The data: Begin

(* ===== verification/DockerCleanup.v ===== *)
(** * What a Docker sandbox leaves behind

    Over [Docker.v], for any daemon that keeps the law of [DockerApi.v]: what the
    sweeps, the removal of a sandbox and a failed creation leave and touch. *)

From S2P Require Import Prelude Text Shell Exec Capabilities Errors Ids Spec DockerApi DockerSim DockerPlan Docker.

#[local] Open Scope string_scope.
#[local] Open Scope list_scope.
#[local] Open Scope Z_scope.

(** ** Filters *)

Lemma labelled_one c k v : all_chars (fun b => negb (Ascii.eqb "=" b)) k = true ->
  labelled c [k +:+ "=" +:+ v] = bool_decide (c_labels c !! k = Some v).
Proof. intros Hk. unfold labelled. cbn [forallb]. change (k +:+ "=" +:+ v) with (k +:+ String "="%char v). rewrite (split_once_app "="%char k v Hk). apply andb_true_r. Qed.

(** ** Frames *)

Definition exited (c c' : Container) : Prop := c' = c \/ c' = set_run false false c.

(** From a daemon to another that has nothing new: a container is gone only if [R],
    changed but for its exit only if [M], a network gone only if [N]. *)
Record frame (R : string -> gmap string string -> Prop) (M N : string -> Prop) (d d' : Daemon) : Prop := mkFrame {
  frame_old : forall x c', containers d' !! x = Some c' ->
    exists c, containers d !! x = Some c /\ c_labels c' = c_labels c /\ (M x \/ exited c c');
  frame_gone : forall x c, containers d !! x = Some c -> R x (c_labels c) \/ is_Some (containers d' !! x);
  frame_networks : networks d' ⊆ networks d;
  frame_network_gone : forall n, n ∈ networks d -> N n \/ n ∈ networks d';
}.

Lemma exited_trans a b c : exited a b -> exited b c -> exited a c.
Proof. intros [->| ->] [->| ->]; unfold exited; auto. Qed.

Lemma frame_same R M N d : frame R M N d d.
Proof. split; try naive_solver. intros x c' H. exists c'. unfold exited. auto. Qed.

Lemma frame_chain R M N d1 d2 d3 : frame R M N d1 d2 -> frame R M N d2 d3 -> frame R M N d1 d3.
Proof.
  intros [A1 A2 A3 A4] [B1 B2 B3 B4]. split.
  - intros x c3 (c2 & H2 & L2 & O2)%B1. destruct (A1 _ _ H2) as (c1 & H1 & L1 & O1). exists c1.
    split; [done|]. split; [congruence|]. destruct O1 as [|O1], O2 as [|O2]; [tauto..|]. right. by eapply exited_trans.
  - intros x c1 H1. destruct (A2 _ _ H1) as [|[c2 H2]]; [tauto|].
    destruct (A1 _ _ H2) as (c & H & L & _). assert (c = c1) as -> by congruence. rewrite <- L. by apply B2.
  - set_solver.
  - intros n Hn. destruct (A4 n Hn); [tauto|]. by apply B4.
Qed.

Lemma frame_weaken (R R' : string -> gmap string string -> Prop) (M M' N N' : string -> Prop) d d' :
  (forall x l, R x l -> R' x l) -> (forall x, M x -> M' x) -> (forall x, N x -> N' x) -> frame R M N d d' -> frame R' M' N' d d'.
Proof. intros HR HM HN [A1 A2 A3 A4]. split; [|naive_solver..]. intros x c' H. destruct (A1 x c' H) as (c & ? & ? & ?). exists c. naive_solver. Qed.

Lemma frame_later R M N d d' : later d d' -> frame R M N d d'.
Proof.
  intros (Hc & Hn & _). split; rewrite ?Hc, ?Hn; try naive_solver.
  intros x c' H. exists c'. unfold exited. auto.
Qed.

Lemma frame_drift R M N d d' : drift d d' -> frame R M N d d'.
Proof.
  intros (Hn & _ & H). split; rewrite ?Hn; [| |set_solver|auto].
  - intros x c' Hx. specialize (H x). destruct (containers d !! x) as [c|]; [|congruence]. destruct H as [b Hb].
    exists c. rewrite Hb in Hx. injection Hx as <-. unfold exited. by destruct b; auto.
  - intros x c Hx. specialize (H x). rewrite Hx in H. destruct H as [b ->]. right. eauto.
Qed.

Lemma frame_labels R M N d d' x l : frame R M N d d' -> labels_of d' !! x = Some l -> labels_of d !! x = Some l.
Proof.
  intros F. unfold labels_of. rewrite !lookup_fmap, !fmap_Some. intros (c' & H & ->).
  destruct (frame_old _ _ _ _ _ F x c' H) as (c & Hc & E & _). eauto.
Qed.

Lemma frame_stays R M N d d' x l : frame R M N d d' -> labels_of d !! x = Some l -> ~ R x l -> labels_of d' !! x = Some l.
Proof.
  intros F. unfold labels_of. rewrite !lookup_fmap, !fmap_Some. intros (c & H & ->) HR.
  destruct (frame_gone _ _ _ _ _ F x c H) as [|[c' H']]; [done|]. exists c'. split; [done|].
  destruct (frame_old _ _ _ _ _ F x c' H') as (c0 & Hc & E & _). congruence.
Qed.

Lemma frame_none R M N d d' x : frame R M N d d' -> labels_of d !! x = None -> labels_of d' !! x = None.
Proof. intros F H. destruct (labels_of d' !! x) as [l|] eqn:E; [|done]. by rewrite (frame_labels _ _ _ _ _ _ _ F E) in H. Qed.

(** The container an update is of. *)
Lemma frame_updates R (M N : string -> Prop) r d d' f : (forall id, refers d r id = true -> M id) ->
  (forall c c', f c c' -> c_labels c' = c_labels c) -> updates r d d' f -> frame R M N d d'.
Proof.
  intros HM Hf (id & c & c' & Hr & Hc & Hcc & (Hl & Hn & _)). cbn in Hl, Hn. split; rewrite ?Hl, ?Hn; [| |set_solver|auto].
  - intros x c2 [[<- <-]|[Hx Hx2]]%lookup_insert_Some.
    + exists c. rewrite (Hf _ _ Hcc). auto.
    + exists c2. unfold exited. auto.
  - intros x c2 Hx. right. destruct (decide (id = x)) as [<-|]; [rewrite lookup_insert_eq|rewrite lookup_insert_ne by done]; eauto.
Qed.

Lemma frame_drop (R : string -> gmap string string -> Prop) M N id d d' :
  (forall c, containers d !! id = Some c -> R id (c_labels c)) -> later (drop_container id d) d' -> frame R M N d d'.
Proof.
  intros HR (Hl & Hn & _). cbn in Hl, Hn. split; rewrite ?Hl, ?Hn; [| |set_solver|auto].
  - intros x c2 [_ Hx]%lookup_delete_Some. exists c2. unfold exited. auto.
  - intros x c2 Hx. destruct (decide (id = x)) as [<-|]; [auto|]. right. rewrite lookup_delete_ne by done. eauto.
Qed.

Lemma frame_unlink R M (N : string -> Prop) n d d' : N n -> later (with_networks (networks d ∖ {[n]}) d) d' -> frame R M N d d'.
Proof.
  intros HN (Hl & Hn & _). cbn in Hl, Hn. split; rewrite ?Hl, ?Hn; [| |set_solver|].
  - intros x c2 Hx. exists c2. unfold exited. auto.
  - naive_solver.
  - intros m Hm. destruct (decide (m = n)) as [->|]; [auto|]. right. set_solver.
Qed.

Lemma refers_exact d r id : is_Some (containers d !! r) -> refers d r id = true -> id = r.
Proof.
  intros Hr. unfold refers. destruct (containers d !! id); [|done]. rewrite bool_decide_true by done. by intros ->%String.eqb_eq.
Qed.

Lemma refers_self d id : is_Some (containers d !! id) -> refers d id id = true.
Proof. intros Hid. pose proof Hid as [c Hc]. unfold refers. rewrite Hc. rewrite bool_decide_true by eauto. apply String.eqb_refl. Qed.

(** No container has the label. *)
Definition none_labelled (k v : string) (d : Daemon) : Prop := forall x l, labels_of d !! x = Some l -> l !! k <> Some v.

Lemma none_labelled_frame R M N k v d d' : frame R M N d d' -> none_labelled k v d -> none_labelled k v d'.
Proof. intros F H x l Hx. by apply (H x), (frame_labels _ _ _ _ _ _ _ F). Qed.
(** What is left of a creation that failed. *)
Definition given_up (d : Daemon) : Prop := nothing_new d0 d \/ created id network lb d0 d.

Lemma removed_after_sweep d1 ctx : created id network lb d0 d1 ->
  (forall n, network = Some n -> none_labelled NETWORK_LABEL n d1 /\ n ∉ networks d1) ->
  triple (fun d => d = d1) (remove_container_forced id ctx) (fun _ d => given_up d).
Proof.
  intros [[A B] C] Hs. eapply triple_weaken.
  - apply (removal_outcome daemon view law (fun x _ => x = id) (fun _ => False) (fun _ => False) id true ctx d1); [|done].
    rewrite <- not_eq_None_Some, present_labels. congruence.
  - done.
  - intros r d (F & _ & _). destruct (labels_of d !! id) as [l|] eqn:El.
    + right. pose proof (frame_labels _ _ _ _ _ _ _ F El) as E. rewrite C in E. injection E as <-. split; [split|done].
      * intros x l Hx. apply (A x l). by eapply frame_labels.
      * intros n Hn. by apply B, (frame_networks _ _ _ _ _ F).
    + left. split.
      * intros x Hx. apply not_eq_None_Some in Hx. rewrite present_labels in Hx. apply not_eq_None_Some in Hx as [l Hx].
        apply not_eq_None_Some. rewrite present_labels. apply not_eq_None_Some.
        destruct (A x l) as [|[->|(n & Hn & Hl)]]; [by eapply frame_labels|done|congruence|].
        by destruct (proj1 (Hs n Hn) x l (frame_labels _ _ _ _ _ _ _ F Hx)).
      * intros n Hn. apply (frame_networks _ _ _ _ _ F) in Hn. destruct (B n Hn) as [|E]; [done|]. by destruct (proj2 (Hs n E)).
Qed.
(** A stop removes the sandbox's one-shots and nothing else, starts nothing, and
    when it succeeds neither the container nor any service of its network runs. *)
Theorem stop_quiets_sandbox {W} (daemon : forall k : Call, W -> W * result (Answer k) ApiError) (view : W -> Daemon) h w :
  lawful daemon view -> let '(w', r) := run daemon (stop h) w in stopped h (view w) r (view w').
Proof. intros law. by apply (stop_programme daemon view law h (view w)). Qed.

(** C10. A start that succeeds leaves the container running, and only ever one whose
    creation had come as far as connecting it to its services. *)
Theorem start_runs_sandbox {W} (daemon : forall k : Call, W -> W * result (Answer k) ApiError) (view : W -> Daemon) h w :
  lawful daemon view -> let '(w', r) := run daemon (start h) w in started h (view w) r (view w').
Proof. intros law. by apply (start_programme daemon view law h (view w)). Qed.

(** ** Examples *)

Definition calm (w : Sim) : Sim := mkSim (sim_daemon w) (ids w) [].
Definition demo_facts : ContainerFacts := mkFacts "c1" (Some "demo") "/workspace" ∅ ∅ (Some "demo-net") None.
Definition demo_runs (w : Sim) : list (string * bool) := map (fun kv => (fst kv, c_running (snd kv))) (map_to_list (containers (sim_daemon w))).

(** A service that is never healthy: its container is paused. *)
Definition demo_stuck : Sim := fst (run sim (pause demo_facts) (calm demo_sandbox)).

Lemma health_wait_ends_witness :
  snd (run sim (await_health "c1") demo_stuck)
    = Err (Provider (mkProviderError docker_kind None "sidecar c1 never reported healthy; the log is empty" false None [])) /\
  clock (sim_daemon (fst (run sim (await_health "c1") demo_stuck))) = HEALTH_WAIT /\
  let '(w', r) := run sim (await_health "c1") demo_stuck in
  run sim (let* t := now in health_loop 5000 (pret tt) (t + HEALTH_WAIT) "c1") demo_stuck = (w', r) /\
  (r = Ok tt -> seen_healthy sim "c1" w').
Proof.
  split; [vm_compute; reflexivity|]. split; [vm_compute; reflexivity|].
  apply (health_wait_ends sim sim_daemon "c1" 5000 (pret tt) demo_stuck sim_lawful). vm_compute. lia.
Defined.

Lemma stop_quiets_sandbox_witness :
  demo_runs (fst (run sim (stop demo_facts) (calm demo_sandbox))) = [("c1", false); ("c2", false); ("c4", true)] /\
  let '(w', r) := run sim (stop demo_facts) (calm demo_sandbox) in
  stopped demo_facts (sim_daemon (calm demo_sandbox)) r (sim_daemon w').
Proof. split; [vm_compute; reflexivity|]. apply (stop_quiets_sandbox sim sim_daemon demo_facts (calm demo_sandbox) sim_lawful). Defined.

Definition demo_stopped : Sim := fst (run sim (stop demo_facts) (calm demo_sandbox)).

Lemma start_runs_sandbox_witness :
  demo_runs (fst (run sim (start demo_facts) demo_stopped)) = [("c1", true); ("c2", true); ("c4", true)] /\
  snd (run sim (start demo_facts) demo_stopped) = Ok tt /\
  let '(w', r) := run sim (start demo_facts) demo_stopped in
  started demo_facts (sim_daemon demo_stopped) r (sim_daemon w').
Proof.
  split; [vm_compute; reflexivity|]. split; [vm_compute; reflexivity|].
  apply (start_runs_sandbox sim sim_daemon demo_facts demo_stopped sim_lawful).
Defined.
(** A full sandbox and a listing's item have the same fields. *)
Definition status_from_sdk (debug_str : string -> string) (state_text : DsState -> string) (base_path : string)
    (s : Sandbox) : result SandboxStatus Error :=
  let? id := sandbox_id debug_str (sb_id s) in
  Ok {| st_id := id;
        st_name := non_empty_text (sb_name s);
        st_state := map_state (sb_state s);
        st_provider_state := default "" (state_text <$> sb_state s);
        st_error_reason := sb_error_reason s;
        st_resources := Some (resources_of s);
        st_sandbox_kind := sandbox_kind_from_class <$> sb_class s;
        st_region := non_empty_text (sb_target s);
        st_labels := callers (sb_labels s);
        st_image := None;
        st_snapshot := sb_snapshot s;
        st_network := Some (network_of s);
        st_workspace_ownership := None;
        st_web_url := dashboard_url base_path;
        st_created_at := None;
        st_updated_at := None |}.

(** ** The provider's configuration *)

Record DaytonaProviderConfig := mkDaytonaConfig {
  config_proxy_url : option string;
  config_docker : option NestedDockerConfig;
}.

Definition default_daytona_config : DaytonaProviderConfig := mkDaytonaConfig None None.

Definition provider_config (deserialize : json -> result DaytonaProviderConfig string) (value : json)
  : result DaytonaProviderConfig Error :=
  match value with
  | JNull => Ok default_daytona_config
  | JObj _ => map_err (InvalidSpec "provider_config") (deserialize value)
  | _ => Err (InvalidSpec "provider_config" "expected an object")
  end.

(** [nested::validate]. *)
Definition nested_validate (config : NestedDockerConfig) : result unit Error :=
  guard? negb (bool_decide (nested_target config = TargetContainer) && is_empty (trim (nested_image config)))
    else InvalidSpec "provider_config.docker.image" "image must not be empty" in
  guard? bool_decide (pc_binds (nested_options config) = []) && negb (host_network (nested_options config))
    else InvalidSpec "provider_config.docker.options" "nested Docker owns workspace binds and network placement" in
  guard? negb (bool_decide (nested_target config = TargetVirtualMachine) && negb (bool_decide (length (sidecars (nested_options config)) = 0%nat)))
    else InvalidSpec "provider_config.docker.options.sidecars" "services require a container execution target" in
  Ok tt.

(** ** Parameters *)

(** The three settings a policy has: block all, a list of networks, one of domains. *)
Definition network_params (n : NetworkPolicy) : option bool * option (list string) * option (list string) :=
  match n with
  | ProviderDefault => (None, None, None)
  | AllowAll => (Some false, None, None)
  | Block => (Some true, None, None)
  | CidrAllowList cidrs => (None, Some cidrs, None)
  | DomainAllowList domains => (None, None, Some domains)
  end.

Definition base_params (deserialize : json -> result DaytonaProviderConfig string) (s : SandboxSpec) : result BaseParams Error :=
  let? config := provider_config deserialize (Spec.provider_config s) in
  let '(block_all, allow_list, domain_list) := network_params (network s) in
  check? match config_docker config with Some docker => nested_validate docker | None => Ok tt end in
  Ok {| bp_name := name s;
        bp_user := user s;
        bp_env_vars := Some (<["BASH_ENV" := ""]> (env s));
        bp_labels := Some (stored_labels (labels s) (working_directory s) (nested_target <$> config_docker config));
        bp_public := public s;
        bp_target := region s;
        auto_stop_interval := minutes <$> auto_stop_after_idle (timers s);
        auto_pause_interval := minutes <$> auto_pause_after_idle (timers s);
        auto_archive_interval := minutes <$> auto_archive_after_stop (timers s);
        auto_delete_interval :=
          match auto_delete_after_stop (timers s) with
          | Some t => Some (auto_delete_minutes t)
          | None => if ephemeral s then Some 0 else None
          end;
        ttl_minutes := minutes <$> ttl (timers s);
        bp_volumes := match volumes s with
                      | [] => None
                      | mounts => Some (map (fun m => mkSandboxVolume (mount_volume m) (mount_path m) (subpath m)) mounts)
                      end;
        network_block_all := block_all;
        network_allow_list := allow_list;
        domain_allow_list := domain_list;
        outbound_proxy_url := config_proxy_url config;
        bp_ephemeral := if ephemeral s then Some true else None |}.

#[export] Instance Resources_eq_dec : EqDecision Resources.
Proof. solve_decision. Defined.

Definition validate_supported_creation_fields (s : SandboxSpec) : result unit Error :=
  guard? negb (match source s with Snapshot _ => true | _ => false end && negb (bool_decide (resources s = no_resources)))
    else InvalidSpec "resources" "a Daytona sandbox created from a snapshot inherits the snapshot resources" in
  Ok tt.

(** What [update_network] sends. *)
Definition network_settings (policy : NetworkPolicy) : result NetworkSettings Error :=
  check? network_validate policy in
  match policy with
  | AllowAll => Ok (mkNetworkSettings (Some false) None None)
  | Block => Ok (mkNetworkSettings (Some true) None None)
  | CidrAllowList cidrs => Ok (mkNetworkSettings None (Some (join "," cidrs)) None)
  | DomainAllowList domains => Ok (mkNetworkSettings None None (Some (join "," domains)))
  | ProviderDefault => Err (InvalidSpec "network" "provider_default names no concrete policy to apply at runtime")
  end.

(** ** Capabilities *)

Definition one_shot_capabilities : OneShotCaps := mkOneShotCaps true.

Definition daytona_capabilities : Capabilities :=
  {| isolation := IsolationVm;
     lifecycle := {| lc_pause := true; lc_archive := true; lc_fork := true; lc_resize := false; lc_recover := false;
                     lc_undelete := true; lc_refresh_activity := true; lc_timers := true; lc_labels := true;
                     lc_update_network := true; lc_snapshot_sandbox := true |};
     exec := {| ec_live_streaming := true; ec_streams_separated := true; ec_stdin := true; ec_stop := true;
                ec_stdio_process := true; ec_stdin_stream := true; ec_environment := true |};
     fs := {| fc_native := true; fc_upload := true; fc_download := true; fc_permissions := true |};
     search := mkSearchCaps true (sc_native (search (minimal IsolationVm)));
     git := mkGitCaps true true;
     services := mkServiceCaps true (vc_native (services (minimal IsolationVm)));
     pty := Some (mkPtyCaps true);
     logs := Some (mkLogsCaps false true);
     one_shot := Some one_shot_capabilities;
     access := {| ac_preview_urls := true; ac_signed_preview_urls := true; ac_ssh := true; ac_ssh_ttl := true;
                  ac_ssh_revoke := true; ac_shell_command := false; ac_web_terminal := true; ac_vnc := true;
                  ac_vpn_legacy := false |};
     network_caps := {| nc_allow_all := true; nc_block_all := true; nc_cidr_allow_list := true;
                        nc_domain_allow_list := true; nc_outbound_proxy := false |};
     snapshots := Some {| pc_from_image := true; pc_from_dockerfile := true;
                          pc_from_image_kinds := mkKinds true true; pc_from_dockerfile_kinds := mkKinds true false;
                          pc_filesystem_from_sandbox := true; pc_live_process_state_from_sandbox := true;
                          pc_build_logs := true; pc_activation := true |};
     volume_caps := Some (mkVolumeCaps true) |}.

Definition without_vm (c : LifecycleCaps) : LifecycleCaps :=
  mkLifecycleCaps false (lc_archive c) false (lc_resize c) (lc_recover c) (lc_undelete c) (lc_refresh_activity c)
    (lc_timers c) (lc_labels c) (lc_update_network c) (lc_snapshot_sandbox c).
Definition without_archive (c : LifecycleCaps) : LifecycleCaps :=
  mkLifecycleCaps (lc_pause c) false (lc_fork c) (lc_resize c) (lc_recover c) (lc_undelete c) (lc_refresh_activity c)
    (lc_timers c) (lc_labels c) (lc_update_network c) (lc_snapshot_sandbox c).
Definition without_live (c : SnapshotCaps) : SnapshotCaps :=
  mkSnapshotCaps (pc_from_image c) (pc_from_dockerfile c) (pc_from_image_kinds c) (pc_from_dockerfile_kinds c)
    (pc_filesystem_from_sandbox c) false (pc_build_logs c) (pc_activation c).

Definition set_lifecycle (l : LifecycleCaps) (s : option SnapshotCaps) (c : Capabilities) : Capabilities :=
  mkCapabilities (isolation c) l (exec c) (fs c) (search c) (git c) (services c) (pty c) (logs c) (one_shot c)
    (access c) (network_caps c) s (volume_caps c).

Definition narrowed_capabilities (base : Capabilities) (class : option DsClass) : Capabilities :=
  let caps := if bool_decide (class ∈ [Some CONTAINER; Some ANDROID])
              then set_lifecycle (without_vm (lifecycle base)) (without_live <$> snapshots base) base else base in
  if bool_decide (class ∈ [Some LINUX_VM; Some ANDROID; Some WINDOWS])
  then set_lifecycle (without_archive (lifecycle caps)) (snapshots caps) caps else caps.

(** [NestedDocker::capabilities], after the one-shots of the VM were taken away. *)
Definition nested_capabilities (target : option DockerExecutionTarget) (c : Capabilities) : Capabilities :=
  let one := match target with Some _ => Some one_shot_capabilities | None => None end in
  match target with
  | Some TargetContainer =>
      let e := exec c in
      mkCapabilities (isolation c) (lifecycle c)
        (mkExecCaps (ec_live_streaming e) (ec_streams_separated e) (ec_stdin e) (ec_stop e) (ec_stdio_process e) false (ec_environment e))
        (mkFsCaps false (fc_upload (fs c)) (fc_download (fs c)) (fc_permissions (fs c)))
        (search c) (mkGitCaps (gc_supported (git c)) false) (services c) (pty c) None one
        (mkAccessCaps false false false false false (ac_shell_command (access c)) false false (ac_vpn_legacy (access c)))
        (network_caps c) (snapshots c) (volume_caps c)
  | _ =>
      mkCapabilities (isolation c) (lifecycle c) (exec c) (fs c) (search c) (git c) (services c) (pty c) (logs c) one
        (access c) (network_caps c) (snapshots c) (volume_caps c)
  end.

(** ** Permissions *)

Definition REQUIRED_PERMISSIONS : list string := ["write:snapshots"; "delete:snapshots"; "write:sandboxes"; "delete:sandboxes"].

Definition missing_permission_names (granted : list string) : list string :=
  filter (fun p => p ∉ granted) REQUIRED_PERMISSIONS.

The data: End

◆ Task item
Reproduce only the lines above, starting at the line with "changed but for" and ending at the line with "exists c, containers", exactly as written.

◆ Output for this task
    changed but for its exit only if [M], a network gone only if [N]. *)
Record frame (R : string -> gmap string string -> Prop) (M N : string -> Prop) (d d' : Daemon) : Prop := mkFrame {
  frame_old : forall x c', containers d' !! x = Some c' ->
    exists c, containers d !! x = Some c /\ c_labels c' = c_labels c /\ (M x \/ exited c c');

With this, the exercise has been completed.